Au parking d’Ain Farah, il n’y avait personne, j’ai continué mon chemin sans payer… Je me suis engagé alors dans la partie “commando” de la balade : il faut grimper, marcher dans l’eau, se pencher pour passer sous de véritables tunnels de roseaux. Pour pouvoir marcher à l’aise, j’avais mis mon cuissard de course à pied sous le pantalon et cela était une bonne idée. J’ai pu enlever mon pantalon pour les parties humides de la balade.

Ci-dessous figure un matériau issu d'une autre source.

Lemma nearest_even_opp q : nearest_even (- q) = (- nearest_even q)%Z.
Proof.
  assert (H : is_nearest (- q) (- nearest_even q)).
  { destruct (nearest_even_spec q) as [He Ht]. unfold is_nearest; cbv zeta in *. rewrite inject_Z_opp.
    split; [split; lra|]. intros H. rewrite Z.even_opp. apply Ht. destruct H; [right|left]; lra. }
  apply Z.le_antisymm; eapply is_nearest_monotone; eauto using nearest_even_spec; apply Qle_refl.
Qed.

(** ** Powers of two and the binary exponent of a positive rational *)
Definition pow2 (e : Z) : Q := Qpower 2 e.

Lemma pow2_pos e : 0 < pow2 e.
Proof. apply Qpower_0_lt. reflexivity. Qed.

Lemma pow2_add a b : pow2 (a + b) == pow2 a * pow2 b.
Proof. apply Qpower_plus. discriminate. Qed.

Lemma pow2_Z n : (0 <= n)%Z -> pow2 n == inject_Z (2 ^ n).
Proof. intros Hn. unfold pow2. symmetry. apply Zpower_Qpower. assumption. Qed.

Lemma pow2_le a b : (a <= b)%Z -> pow2 a <= pow2 b.
Proof. intros H. apply Qpower_le_compat_l; [assumption|discriminate]. Qed.

Lemma pow2_lt a b : (a < b)%Z -> pow2 a < pow2 b.
Proof. intros H. apply Qpower_lt_compat_l; [assumption|reflexivity]. Qed.

Lemma pow2_succ e : pow2 (e + 1) == 2 * pow2 e.
Proof. rewrite pow2_add. unfold pow2 at 2. cbn [Qpower Qpower_positive pow_pos]. lra. Qed.

Lemma pow2_opp e : pow2 (- e) * pow2 e == 1.
Proof. rewrite <-pow2_add. now replace (- e + e)%Z with 0%Z by lia. Qed.

(** [floor(log2(q))] for [q > 0] *)
Definition ilog2 (q : Q) : Z :=
  let k := (Z.log2 (Qnum q) - Z.log2 (Zpos (Qden q)))%Z in
  if Qle_bool (pow2 k) q then k else (k - 1)%Z.

Lemma ilog2_spec q : 0 < q -> pow2 (ilog2 q) <= q < pow2 (ilog2 q + 1).
Proof.
  destruct q as [n d]. intros Hq. assert (Hn : (0 < n)%Z) by (unfold Qlt in Hq; cbn in Hq; lia).
  unfold ilog2; cbn [Qnum Qden]. set (k := (Z.log2 n - Z.log2 (Zpos d))%Z).
  pose proof (Z.log2_spec n Hn) as [Hn1 Hn2].
  pose proof (Z.log2_spec (Zpos d) ltac:(lia)) as [Hd1 Hd2].
  pose proof (Z.log2_nonneg n). pose proof (Z.log2_nonneg (Zpos d)).
  assert (HD : 0 < inject_Z (Zpos d)) by reflexivity.
  assert (Hval : (n # d) * inject_Z (Zpos d) == inject_Z n).
  { unfold Qeq, Qmult, inject_Z; cbn [Qnum Qden]. lia. }
  assert (HN : pow2 (Z.log2 n) <= inject_Z n < 2 * pow2 (Z.log2 n)).
  { rewrite <-pow2_succ, !pow2_Z, <-Zle_Qle, <-Zlt_Qlt by lia. now split. }
  assert (HDD : pow2 (Z.log2 (Zpos d)) <= inject_Z (Zpos d) < 2 * pow2 (Z.log2 (Zpos d))).
  { rewrite <-pow2_succ, !pow2_Z, <-Zle_Qle, <-Zlt_Qlt by lia. now split. }
  assert (Hk : pow2 k * pow2 (Z.log2 (Zpos d)) == pow2 (Z.log2 n)).
  { rewrite <-pow2_add. now replace (k + Z.log2 (Zpos d))%Z with (Z.log2 n) by lia. }
  assert (Hk1 : pow2 (k - 1) * 2 == pow2 k).
  { replace k with (k - 1 + 1)%Z at 2 by lia. rewrite pow2_succ. lra. }
  pose proof (pow2_pos k). pose proof (pow2_pos (Z.log2 (Zpos d))).
  set (q := n # d) in *. set (D := inject_Z (Zpos d)) in *. set (N := inject_Z n) in *.
  set (P := pow2 (Z.log2 (Zpos d))) in *.
  destruct (Qle_bool (pow2 k) q) eqn:Hb.
  - apply Qle_bool_iff in Hb. split; [assumption|]. rewrite pow2_succ. nra.
  - assert (Hlt : q < pow2 k).
    { apply Qnot_le_lt. intros Hle. apply Qle_bool_iff in Hle. congruence. }
    replace (k - 1 + 1)%Z with k by lia. split; [nra|assumption].
Qed.

Lemma ilog2_unique q k : pow2 k <= q -> q < pow2 (k + 1) -> ilog2 q = k.
Proof.
  intros H1 H2. assert (Hq : 0 < q) by (pose proof (pow2_pos k); lra).
  destruct (ilog2_spec q Hq) as [H3 H4].
  destruct (Z.lt_trichotomy (ilog2 q) k) as [Hlt|[|Hlt]]; [|assumption|]; exfalso.
  - pose proof (pow2_le (ilog2 q + 1) k ltac:(lia)). lra.
  - pose proof (pow2_le (k + 1) (ilog2 q) ltac:(lia)). lra.
Qed.

#[export] Instance pow2_eq_proper : Proper (eq ==> Qeq) pow2.
Proof. intros ? ? ->. reflexivity. Qed.

(** ** Rounding to binary64 *)
(** Exponent of the unit in the last place: 53-bit significand, minimum [-1074]. *)
Definition ulp_exp (k : Z) : Z := Z.max (k - 52) (-1074).

Definition round_at (e : Z) (q : Q) : Q := inject_Z (nearest_even (q / pow2 e)) * pow2 e.

Definition round64 (q : Q) : Q :=
  if Qeq_bool q 0 then 0 else round_at (ulp_exp (ilog2 (Qabs q))) q.

Lemma pow2_div_le e p q : p <= q -> p / pow2 e <= q / pow2 e.
Proof.
  intros H. pose proof (pow2_pos e) as He. unfold Qdiv.
  apply Qmult_le_compat_r; [assumption|]. apply Qinv_le_0_compat. lra.
Qed.

Lemma round_at_le e p q : p <= q -> round_at e p <= round_at e q.
Proof.
  intros H. pose proof (pow2_pos e) as He. unfold round_at. apply Qmult_le_compat_r; [|lra].
  rewrite <-Zle_Qle. apply nearest_even_le. now apply pow2_div_le.
Qed.

Lemma round_at_multiple e z : round_at e (inject_Z z * pow2 e) == inject_Z z * pow2 e.
Proof.
  unfold round_at. pose proof (pow2_pos e). rewrite Qdiv_mult_l by lra.
  now rewrite nearest_even_Z.
Qed.

Lemma round_at_opp e q : round_at e (- q) == - round_at e q.
Proof.
  unfold round_at. assert (H : - q / pow2 e == - (q / pow2 e)) by (unfold Qdiv; lra).
  rewrite H, nearest_even_opp, inject_Z_opp. lra.
Qed.

Lemma round_at_error e q : Qabs (round_at e q - q) <= (1 # 2) * pow2 e.
Proof.
  pose proof (pow2_pos e) as He. destruct (nearest_even_spec (q / pow2 e)) as [Hn _].
  cbv zeta in Hn. assert (Hq : q == (q / pow2 e) * pow2 e) by (field; lra).
  unfold round_at. set (t := q / pow2 e) in *. set (z := inject_Z (nearest_even t)) in *.
  apply Qabs_Qle_condition. rewrite Hq. nra.
Qed.

Lemma ilog2_eq p q : 0 < p -> p == q -> ilog2 p = ilog2 q.
Proof.
  intros Hp Hpq. symmetry. destruct (ilog2_spec p Hp). apply ilog2_unique; lra.
Qed.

J’ai vu plein d’oiseaux, des damans, des perdrix. L’œil de chasseur doit être dans les gènes Jonquet. Tout au long du trajet, on suit l’aqueduc construit par Hérode pour alimenter en eau son palais d’hiver à Jéricho, situé à l’embouchure du wadi. La fin de ce tronçon n’est pas très belle : on croise la route Alon. On arrive ensuite à Ain Fawwar (En Mabo’a), la deuxième source du wadi Qelt. Cette source est alimentée par un siphon et il y a un splendide bassin avec de jolis poissons et des crabes d’eau douce. J’ai fait trempette dans l’eau transparente. Au moment de repartir, je me rends compte que la barrière qui donne accès à la suite du chemin est cadenassée, je m’enquiers de la raison auprès du gardien qui fumait sa clope : « It’s closed ! ». Avec la pluie abondante de la veille, toute l’eau des collines de Jérusalem a ruisselé dans le wadi avec notamment quelques résidus d’égouts. Je joue au couillon (pas trop difficile) et quand il a le dos tourné pour accueillir le groupe qui arrive, je sort du site, je contourne la clôture et me voilà reparti. La progression est assez rapide mais il faut être en bonne condition, ne pas souffrir du vertige et être bien chaussé. Je suis passé sur le lieu où la chute avait eu lieu il y a deux ans. Notre amie était tombée de près de quatre mètres ! Je ne m’explique pas autrement que par un miracle le fait qu’elle s’en soit sortie indemne…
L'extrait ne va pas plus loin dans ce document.